Now recall that the Fibonacci polynomial $$F_n=\frac{\alpha^n-\overline{\alpha}^n}{\alpha-\overline{\alpha}}$$ where $\alpha=\frac{x+\sqrt{x^2+4}}{2}$. Note that $\overline{\alpha}+\alpha=x$ and that $\alpha^2=\zeta$. Then $$q_n=\frac{\zeta^{n+1}-\overline{\zeta}^{n+1}}{\zeta-\overline{\zeta}}=\frac{\alpha^{2n}-\overline{\alpha}^{2n}}{\alpha^2-\overline{\alpha}^2}=\frac{1}{\alpha+\overline{\alpha}}\frac{\alpha^{2n}-\overline{\alpha}^{2n}} {\alpha-\overline{\alpha}}=x^{-1}F_{2n+2}.$$

So we get $$H_n(x)=(6+2x^2)\left(\sum_{k=0}^{n-2}(-1)^{n-k}x^{-1}F_{2k+2}\right)+2x^{-1}F_{2n+2}+(-2x^2+x-5)x^{-1}F_{2n}$$ for $n\geq 2$.

It is interesting to notice that in this formula, the only odd degree terms come from the $F_{2n}$ term on the right.
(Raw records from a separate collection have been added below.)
Lemma negotiate_turn_spec i window min_slot c (m : M) :
  va_size c = 0 -> 0 <= min_slot -> 0 <= win_size window ->
  match negotiate_turn p i window min_slot c m with
  | inl out => negotiation_result m out
  | inr out => turn_next i window min_slot m out
  end.
Proof.
  intros Hc Hm Hw. unfold negotiate_turn.
  set (choice := if negb (w_offset c =? 0) && negb (win_size window =? 0) then _ else _).
  assert (let '(failed, slot, c', m') := choice in
    min_slot <= slot /\ turn_reserved m c' m') as Hchoice.
  { subst choice. case_if; [|split; [lia|by left]].
    pose proof (reserve_client_spec window min_slot c m Hm Hw) as Hout.
    destruct (lupine_va_reserve_client window min_slot c m) as [[[res slot] c'] m'].
    destruct Hout as [(->&->&->&Hsame)|(->&k&->&Hk&_&_&Hpos&m1&Hadd)]; simpl.
    - split; [lia|by left].
    - split; [lia|right]. eauto. }
  destruct choice as [[[failed slot] c'] m']. destruct Hchoice as [Hslot Hres].
  case_if.
  { pose proof (turn_reserved_reset m c' m' Hres). by destruct (reset_arena c' m'). }
  set (result := if (peer_handshake p i c' =? 0) && _ then _ else _).
  assert (forall c'' m'', turn_reserved m c'' m'' ->
    match (if result <? 0 then let '(c, m) := reset_arena c'' m'' in inl (-1, c, m)
           else inl (0, c'', m''))
    with inl out => negotiation_result m out | inr out => turn_next i window min_slot m out end)
    as Hfinish.
  { intros c'' m'' Hr. case_if.
    - pose proof (turn_reserved_reset m c'' m'' Hr). by destruct (reset_arena c'' m'').
    - destruct Hr as [(?&?)|(?&?)]; right; [left|right]; by split_and!. }
  case_if; [|by apply Hfinish].
  pose proof (turn_reserved_release m c' m' Hres) as Hrel.
  pose proof (release_fields c' m') as Hz.
  destruct (lupine_va_release c' m') as [c2 m2]. simpl in Hrel, Hz.
  destruct (peer_window p i) as [stated|] eqn:Hstated.
  - case_bool_decide as Hne; [split_and!; auto|].
    case_if; [|apply Hfinish; by left]. split_and!; [done..|]. right.
    split_and!; [done| |lia|lia]. intros w. rewrite Hstated. congruence.
  - case_if; [|apply Hfinish; by left]. split_and!; [done..|]. right.
    split_and!; [done| |lia|lia]. intros w. by rewrite Hstated.
Qed.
So we have \begin{align*}&H_n(x)H_n(-x)=\\&\left[ (6+2x^2)\left(\sum_{k=0}^{n-2}(-1)^{n-k}x^{-1}(F_{2k+2})\right)+2x^{-1}F_{2n+2}+(-2x^2-5)x^{-1}F_{2n}\right]^2-F_{2n}^2\end{align*}

Thus the original question is reduced to the following complicated identity on Fibonacci polynomials: \begin{align*}&4-(x^2+3)F_n(x)^4=\\&\left[ (6+2x^2)\left(\sum_{k=0}^{n-2}(-1)^{n-k}x^{-1}(F_{2k+2})\right)+2x^{-1}F_{2n+2}+(-2x^2-5)x^{-1}F_{2n}\right]^2-F_{2n}^2\end{align*}

Answer 3

$F_n(x)$ satisfies a length 2 homogeneous linear recurrence with coefficients in $k = \mathbb{C}(x)$. Your guess for $H_n(x)$ satisfies a length 3 homogeneous linear recurrence again with coefficients in $k$. Similarly $H_n(-x)$ also satisfies a length 3 recurrence.

Standard results about such so called $C$-finite sequences tells us that $A_n = 4- F_n(x)^4(x^2+3) - H_n(x)H_n(-x)$ satisfies a homogeneous linear recurrence of length at most 15. In particular if $A_n = 0$ for the first 15 values of $n$ it must be true for all values of $n$.

So since you checked this up to $n=20$ you are already done.